Hal tersebut menjadi perbincangan hangat forum Lembaga Sertifikasi Profesi (LSP) SMK se-Kaltim.
Sebab jika dibayangkan, dari 219 jumlah SMKN yang ada di Kaltim hanya terdapat 12 LSP yang menguji kompetensi para pelajar.
LSP merupakan lembaga yang melaksanakan aktivitas pengujian dan pemberian sertifikasi profesi pada sekolah profesi seperti SMKN.
Bahkan yang lebih memprihatinkan, dari 12 LSP tersebut tidak semua memiliki penguji yang sesuai dengan kebutuhan profesi jurusan yang ada.
Selain itu, tenaga asesor untuk melahirkan sertifikasi keahlian sudah banyak yang expired (kedaluwarsa) dalam hal masa berlakunya jabatan sebagai asesor.
Dari sebelumnya sekitar 200 orang kini hanya tersisa 64 orang saja. Karena idealnya setiap satu satuan pendidikan harusnya memiliki satu LSP.

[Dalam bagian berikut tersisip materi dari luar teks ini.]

Lemma rec_walk_paired ms cur allowed :
  Forall plain ms → (∀ i, i ∈ cur → text_id i) → (∀ i, i ∈ cur → i ∈ allowed) →
  well_paired_from allowed (rec_walk cur ms).
Proof.
  intros Hp. revert cur allowed.
  induction Hp as [|m ms Hm Hms IH]; intros cur allowed Htext Hsub; [done|].
  assert (Hblk := tool_block_plain ms Hms).
  cbn [rec_walk]. pose proof (plain_next cur m ms Htext Hm Hms) as Hnext.
  unfold reconciled, next_pairs in *. destruct (is_tool m) eqn:Et.
  { destruct (mem_id _ cur) eqn:Em; [|by apply IH]. cbn [app well_paired_from]. rewrite Et.
    apply mem_id_text in Em; [|apply Hm|done]. auto. }
  destruct (has_calls m) eqn:Ec.
  2:{ cbn [app well_paired_from]. rewrite Et, Ec. by apply IH. }
  destruct (plain_calls m Hm Ec) as (calls & Hcalls & _ & Hall). rewrite Hcalls.
  set (paired := pairs m (tool_block ms)) in *.
  assert (Hin : ∀ i, i ∈ paired → ∃ c, c ∈ valid_calls paired calls ∧ call_id_of c = i).
  { intros i Hi. pose proof Hi as Hi'. apply pairs_elem in Hi' as (Hc & _); [|done|done].
    unfold call_ids in Hc. rewrite Hcalls in Hc. apply list_elem_of_fmap in Hc as (c & -> & Hc).
    exists c. split; [|done]. apply valid_calls_elem. split; [done|].
    apply mem_id_text; [by apply Hnext|done|done]. }
  unfold reconcile_calls. destruct (valid_calls paired calls) as [|c0 valid] eqn:Ev.
  - assert (paired = []) as ->.
    { destruct paired as [|i l]; [done|]. destruct (Hin i) as (c & Hc & _); [left|].
      by apply elem_of_nil in Hc. }
    destruct (Hbare m) as [->|(m' & -> & Hrole & Hnone & _)]; cbn [app]; [by apply IH; [|intros i ?%elem_of_nil]|].
    cbn [well_paired_from]. unfold is_tool, has_calls in *. rewrite !Hrole, Et, Hnone. cbn [truthy]. rewrite andb_false_r.
    by apply IH.
  - cbn [app well_paired_from]. unfold is_tool, has_calls in *.
    rewrite !has_role_set, Et, dget_set_eq by done. cbn [truthy].
    apply andb_prop in Ec as [-> _]. cbn [andb]. unfold call_ids.
    rewrite dget_set_eq, <-Ev. rewrite <-Ev in Hin. split.
    + intros id (c & -> & [Hc Hmem]%valid_calls_elem)%list_elem_of_fmap.
      apply mem_id_text in Hmem; [|by destruct (Hall c Hc) as (d & -> & ?)|done].
      pose proof Hmem as Hmem'. apply pairs_elem in Hmem' as (_ & Ht & t & Htb & Htid); [|done|done].
      split; [done|]. exists t. split; [|done]. apply tool_block_kept; try done. by rewrite Htid.
    + apply IH; [done|]. intros i Hi. destruct (Hin i Hi) as (c & Hc & <-).
      by apply list_elem_of_fmap_2.
Qed.
End Walk.

(** ** Well-paired conversations are unaffected *)

Section Fixed.
Context (bare : pydict → list pydict).
Hypothesis Hbare : bare_ok bare.

Lemma dget_list_get m k l : dget m k = VList l → dict_get k m = Some (VList l).
Proof. unfold dget. by destruct (dict_get k m); cbn; [intros ->|]. Qed.

Lemma rec_walk_fixed ms cur :
  Forall plain ms → (∀ i, i ∈ cur → text_id i) → well_paired_from cur ms →
  rec_walk bare cur ms = ms.
Proof.
  intros Hp. revert cur.
  induction Hp as [|m ms Hm Hms IH]; intros cur Htext; cbn [well_paired_from rec_walk]; [done|].
  assert (Hblk := tool_block_plain ms Hms).
  pose proof (plain_next cur m ms Htext Hm Hms) as Hnext.
  unfold reconciled, next_pairs in *. destruct (is_tool m) eqn:Et.
  { intros [Hid Hw]. rewrite (proj2 (mem_id_text _ _ (proj1 Hm) Htext) Hid). cbn [app].
    by rewrite IH. }
  destruct (has_calls m) eqn:Ec; [|intros Hw; cbn [app]; by rewrite IH].
  intros [Hall Hw]. destruct (plain_calls m Hm Ec) as (calls & Hcalls & Hne & Hc).
  assert (Hpairs : pairs m (tool_block ms) = call_ids m).
  { assert (Hin : ∀ id, id ∈ call_ids m → id ∈ pairs m (tool_block ms)).
    { intros id Hid. apply pairs_elem; [done..|]. split; [done|]. by apply Hall. }
    unfold pairs in *. rewrite (filter_id truthy) in * by (intros; by apply Hall).
    apply filter_id. intros id Hid%Hin%filter_elem. apply Hid. }
  rewrite Hpairs in *. rewrite IH by done. rewrite Hcalls. unfold reconcile_calls, valid_calls.
  rewrite filter_id.
  - destruct calls as [|c calls]; [done|]. by rewrite dict_set_same by (by apply dget_list_get).
  - intros c Hin. apply mem_id_text; [by destruct (Hc c Hin) as (d & -> & ?)|done|].
    unfold call_ids. rewrite Hcalls. by apply list_elem_of_fmap_2.
Qed.

Lemma plain_set m valid :
  plain m → (∀ c, c ∈ valid → ∃ d, c = VDict d ∧ text_id (dget d "id")) →
  plain (dict_set "tool_calls" (VList valid) m).
Proof. intros [Ht _] Hv. split; [by rewrite dget_set_ne|by rewrite dget_set_eq]. Qed.

Lemma plain_del m : plain m → plain (dict_del "tool_calls" m).
Proof.
  intros [Ht _]. split; [by rewrite dget_del_ne|].
  unfold dget. by rewrite dict_get_del_eq.
Qed.

Lemma rec_walk_plain ms cur : Forall plain ms → Forall plain (rec_walk bare cur ms).
Proof.
  intros Hp. revert cur. induction Hp as [|m ms Hm _ IH]; intros cur; cbn; [constructor|].
  apply Forall_app. split; [|done]. unfold reconciled.
  destruct (is_tool m); [destruct (mem_id _ _); [by apply Forall_singleton|constructor]|].
  destruct (has_calls m) eqn:Ec; [|by apply Forall_singleton].
  destruct (plain_calls m Hm Ec) as (calls & -> & _ & Hc). unfold reconcile_calls.
  destruct (valid_calls _ calls) as [|c valid] eqn:Ev.
  - destruct (Hbare m) as [->|(m' & -> & _ & Hnone & Hid)]; [constructor|]. apply Forall_singleton.
    split; [rewrite Hid; apply Hm|by rewrite Hnone].
  - rewrite <-Ev. apply Forall_singleton, plain_set; [done|].
    intros e [He _]%valid_calls_elem. auto.
Qed.

(** Messages that are neither results nor calls are kept. *)
Lemma rec_walk_keeps ms cur m :
  m ∈ ms → is_tool m = false → has_calls m = false → m ∈ rec_walk bare cur ms.
Proof.
  intros Hin Ht Hc. revert cur. induction ms as [|m' ms IH]; intros cur; cbn;
    [by apply elem_of_nil in Hin|].
  apply elem_of_app. apply elem_of_cons in Hin as [->|Hin]; [left|right; auto].
  unfold reconciled. rewrite Ht, Hc. left.
Qed.
End Fixed.

(** ** [reconcile_tool_pairs] *)

Section Reconciled.
Context (repr_other : pyval → string).

Definition meaningful (m : pydict) : bool :=
  match por (get_content_from_message repr_other m) (VStr EmptyString) with
  | VStr s => negb (Str.is_empty (Str.strip s))
  | c => truthy c
  end.

Definition reconcile_bare (m : pydict) : list pydict :=
  if meaningful m || truthy (dget m "reasoning_content") then [dict_del "tool_calls" m] else [].

Lemma reconcile_bare_ok : bare_ok reconcile_bare.
Proof.
  intros m. unfold reconcile_bare. destruct (_ || _); [right|by left]. exists (dict_del "tool_calls" m).
  split; [done|]. split; [intros r; by apply has_role_del|]. split; [unfold dget; by rewrite dict_get_del_eq|by rewrite dget_del_ne].
Qed.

“Jadi ini terus terang saja, hal ini menjadi pekerjaan rumah (PR) penting bagi Pemprov Kaltim. Dan selama ini mohon maaf pemerintah itu sangat alpa atau mengabaikan terkait dengan pengembangan SMKN di Kaltim,” tegas Ketua Komisi IV DPRD Kaltim Rusman Yaqub usai melakukan RDP bersama Forum LSP SMKN Kaltim dan Disdikbud Kaltim, Senin (7/3/2022).
Padahal ke depan, SMK ini mestinya menjadi andalan dalam rangka menjawab kebutuhan pasar kerja yang sekarang ada di hadapan mata yakni perpindahan IKN ke Kaltim.
“Kalau cara tata kelola dan pengembangan SMK kita hanya seperti ini tidak ada lompatan, maka saya pastikan kita akan betul menjadi penonton di IKN,” tegasnya di Sekretariat DPRD Kaltim.
“Bayangkan kita tidak pernah melakukan penambahan asesor bahkan asesor yang ada telah 152 expired dari 216 tinggal 64. Itu fakta dan bukti bahwa tidak pernah diurus,” tambahnya.
Lebih jauh, dalam hasil RDP tersebut, sambung Rusman, ternyata terdapat permasalahan yang begitu kompleks yang menyebabkan tidak maksimalnya perhatian pemerintah terhadap SMKN. Salah satunya adanya benturan aturan antara pusat dan daerah seperti bantuan operasional sekolah (Bosnas) yang menetapkan jumlah peserta didik tidak boleh dilampaui.
Sehingga pihaknya juga mengusulkan agar biaya operasional sekolah itu yang mendekati ideal yang mestinya Rp 6,5-7,5 juta per siswa tiap tahunnya.
“Karena sampai saat ini kita baru mampu di standar Rp 4-4,5 juta saja per siswa tiap tahunnya, di mana cukupnya. Selama ini kan cantolannya hanya melalui beasiswa artinya sifatnya sementara,” kata Rusman.
Rusman menegaskan jika hal ini benar serius dan tidak boleh dianggap enteng karena tata kelola dan pengembangan SMK di Kaltim memang jelas masih di bawah standar dan target.
Maka Komisi IV akan melakukan tindak lanjut, dan menilai harus membuat peta jalan percepatan pengembangan SMKN karena kalau tidak akan tertinggal.